Directions. Using the records below, write out again exactly the lines that begin at the line containing "assert (Hpm : p" and end at the line containing "exists (after_turn a", and no other lines.

Provided records.
● ● ● ● ●

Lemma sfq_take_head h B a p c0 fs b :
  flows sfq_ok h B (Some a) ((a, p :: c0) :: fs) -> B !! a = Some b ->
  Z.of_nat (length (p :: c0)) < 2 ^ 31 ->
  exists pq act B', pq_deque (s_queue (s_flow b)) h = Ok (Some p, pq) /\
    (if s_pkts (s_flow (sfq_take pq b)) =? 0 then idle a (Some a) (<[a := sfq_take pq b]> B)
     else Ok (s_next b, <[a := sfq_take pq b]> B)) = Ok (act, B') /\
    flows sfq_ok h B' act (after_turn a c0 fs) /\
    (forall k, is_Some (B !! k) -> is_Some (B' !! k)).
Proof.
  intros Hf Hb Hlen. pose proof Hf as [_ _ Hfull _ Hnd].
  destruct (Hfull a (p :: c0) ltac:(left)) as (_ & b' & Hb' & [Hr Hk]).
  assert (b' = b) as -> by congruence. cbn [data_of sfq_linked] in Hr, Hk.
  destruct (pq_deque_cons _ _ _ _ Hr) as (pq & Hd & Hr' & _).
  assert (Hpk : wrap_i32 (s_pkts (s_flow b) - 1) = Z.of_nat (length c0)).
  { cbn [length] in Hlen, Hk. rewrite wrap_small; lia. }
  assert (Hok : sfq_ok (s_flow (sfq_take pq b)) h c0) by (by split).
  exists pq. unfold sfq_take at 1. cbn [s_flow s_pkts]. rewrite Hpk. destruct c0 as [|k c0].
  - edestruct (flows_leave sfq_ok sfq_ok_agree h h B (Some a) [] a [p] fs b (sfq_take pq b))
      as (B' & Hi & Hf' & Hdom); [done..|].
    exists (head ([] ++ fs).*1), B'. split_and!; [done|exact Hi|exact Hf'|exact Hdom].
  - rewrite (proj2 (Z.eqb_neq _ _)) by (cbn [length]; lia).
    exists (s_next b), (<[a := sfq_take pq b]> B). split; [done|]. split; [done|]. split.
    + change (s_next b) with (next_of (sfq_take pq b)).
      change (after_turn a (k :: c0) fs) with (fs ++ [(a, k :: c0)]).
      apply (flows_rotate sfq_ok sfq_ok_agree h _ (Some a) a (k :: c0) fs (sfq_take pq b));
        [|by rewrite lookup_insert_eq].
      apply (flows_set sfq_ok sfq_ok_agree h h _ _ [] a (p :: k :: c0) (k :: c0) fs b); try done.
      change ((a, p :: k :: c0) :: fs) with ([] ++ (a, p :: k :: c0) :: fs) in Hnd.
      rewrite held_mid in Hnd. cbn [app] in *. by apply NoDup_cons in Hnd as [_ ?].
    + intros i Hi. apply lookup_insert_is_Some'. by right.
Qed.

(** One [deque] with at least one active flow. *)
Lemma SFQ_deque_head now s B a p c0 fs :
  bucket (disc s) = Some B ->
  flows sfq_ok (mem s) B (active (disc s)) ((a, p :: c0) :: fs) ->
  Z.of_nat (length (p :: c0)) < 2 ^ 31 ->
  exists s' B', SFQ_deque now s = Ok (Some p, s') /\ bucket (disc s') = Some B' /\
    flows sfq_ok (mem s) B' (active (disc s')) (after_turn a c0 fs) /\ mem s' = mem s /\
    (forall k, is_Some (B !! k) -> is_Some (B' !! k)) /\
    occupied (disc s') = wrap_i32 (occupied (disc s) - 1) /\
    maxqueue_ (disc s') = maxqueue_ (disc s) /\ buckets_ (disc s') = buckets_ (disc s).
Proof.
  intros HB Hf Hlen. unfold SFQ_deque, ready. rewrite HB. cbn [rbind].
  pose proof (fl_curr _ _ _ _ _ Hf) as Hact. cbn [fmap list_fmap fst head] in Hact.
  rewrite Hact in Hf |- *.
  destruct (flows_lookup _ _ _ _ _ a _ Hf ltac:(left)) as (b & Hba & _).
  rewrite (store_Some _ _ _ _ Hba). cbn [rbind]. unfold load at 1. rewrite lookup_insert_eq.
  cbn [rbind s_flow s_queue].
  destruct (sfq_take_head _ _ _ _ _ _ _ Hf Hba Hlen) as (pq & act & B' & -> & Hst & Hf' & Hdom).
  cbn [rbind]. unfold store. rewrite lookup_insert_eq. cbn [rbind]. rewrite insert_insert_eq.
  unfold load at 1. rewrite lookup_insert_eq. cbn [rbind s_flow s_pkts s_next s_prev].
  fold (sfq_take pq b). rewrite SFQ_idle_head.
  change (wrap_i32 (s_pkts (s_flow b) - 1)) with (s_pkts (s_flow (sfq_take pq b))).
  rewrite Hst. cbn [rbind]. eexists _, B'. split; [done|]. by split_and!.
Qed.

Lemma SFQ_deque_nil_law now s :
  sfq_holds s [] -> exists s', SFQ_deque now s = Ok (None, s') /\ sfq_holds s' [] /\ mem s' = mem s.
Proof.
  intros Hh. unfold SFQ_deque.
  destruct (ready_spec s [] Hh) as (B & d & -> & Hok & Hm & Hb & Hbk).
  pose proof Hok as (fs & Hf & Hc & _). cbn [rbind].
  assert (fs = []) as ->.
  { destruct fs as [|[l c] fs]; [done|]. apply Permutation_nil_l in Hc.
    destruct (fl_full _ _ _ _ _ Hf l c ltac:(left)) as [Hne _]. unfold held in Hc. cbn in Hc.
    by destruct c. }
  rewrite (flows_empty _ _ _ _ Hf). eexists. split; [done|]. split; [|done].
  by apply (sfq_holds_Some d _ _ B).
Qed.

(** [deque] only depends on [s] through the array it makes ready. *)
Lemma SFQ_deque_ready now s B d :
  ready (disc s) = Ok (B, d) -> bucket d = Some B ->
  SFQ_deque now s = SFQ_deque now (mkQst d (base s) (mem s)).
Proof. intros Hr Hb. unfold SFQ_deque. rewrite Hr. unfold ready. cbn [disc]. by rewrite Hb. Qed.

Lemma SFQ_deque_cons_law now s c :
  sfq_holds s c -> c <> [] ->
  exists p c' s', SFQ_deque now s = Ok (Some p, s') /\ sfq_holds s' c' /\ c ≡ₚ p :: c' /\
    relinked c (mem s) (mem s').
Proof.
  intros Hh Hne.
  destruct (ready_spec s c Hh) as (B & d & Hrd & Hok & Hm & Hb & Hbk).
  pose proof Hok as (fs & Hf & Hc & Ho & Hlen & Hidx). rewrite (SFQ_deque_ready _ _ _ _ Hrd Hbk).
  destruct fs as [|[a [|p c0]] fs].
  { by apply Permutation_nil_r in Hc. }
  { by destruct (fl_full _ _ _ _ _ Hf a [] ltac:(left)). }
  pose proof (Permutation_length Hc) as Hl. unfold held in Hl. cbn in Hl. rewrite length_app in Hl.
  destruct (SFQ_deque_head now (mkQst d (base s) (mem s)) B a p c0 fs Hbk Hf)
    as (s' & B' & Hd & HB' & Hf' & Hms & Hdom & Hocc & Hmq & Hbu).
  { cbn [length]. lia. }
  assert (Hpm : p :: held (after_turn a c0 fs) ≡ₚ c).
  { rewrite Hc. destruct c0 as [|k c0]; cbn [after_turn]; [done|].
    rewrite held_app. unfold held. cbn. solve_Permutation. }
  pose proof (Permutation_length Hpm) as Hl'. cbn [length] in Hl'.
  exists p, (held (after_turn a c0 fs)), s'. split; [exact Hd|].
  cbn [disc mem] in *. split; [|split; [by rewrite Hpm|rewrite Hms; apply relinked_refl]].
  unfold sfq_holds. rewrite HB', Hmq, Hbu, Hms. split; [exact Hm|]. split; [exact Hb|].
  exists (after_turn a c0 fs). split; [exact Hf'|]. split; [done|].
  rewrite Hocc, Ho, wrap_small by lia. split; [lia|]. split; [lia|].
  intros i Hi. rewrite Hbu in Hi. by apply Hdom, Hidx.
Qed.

● ● ● ● ●

Exercise solution.
  assert (Hpm : p :: held (after_turn a c0 fs) ≡ₚ c).
  { rewrite Hc. destruct c0 as [|k c0]; cbn [after_turn]; [done|].
    rewrite held_app. unfold held. cbn. solve_Permutation. }
  pose proof (Permutation_length Hpm) as Hl'. cbn [length] in Hl'.
  exists p, (held (after_turn a c0 fs)), s'. split; [exact Hd|].
  cbn [disc mem] in *. split; [|split; [by rewrite Hpm|rewrite Hms; apply relinked_refl]].
  unfold sfq_holds. rewrite HB', Hmq, Hbu, Hms. split; [exact Hm|]. split; [exact Hb|].
  exists (after_turn a c0 fs). split; [exact Hf'|]. split; [done|].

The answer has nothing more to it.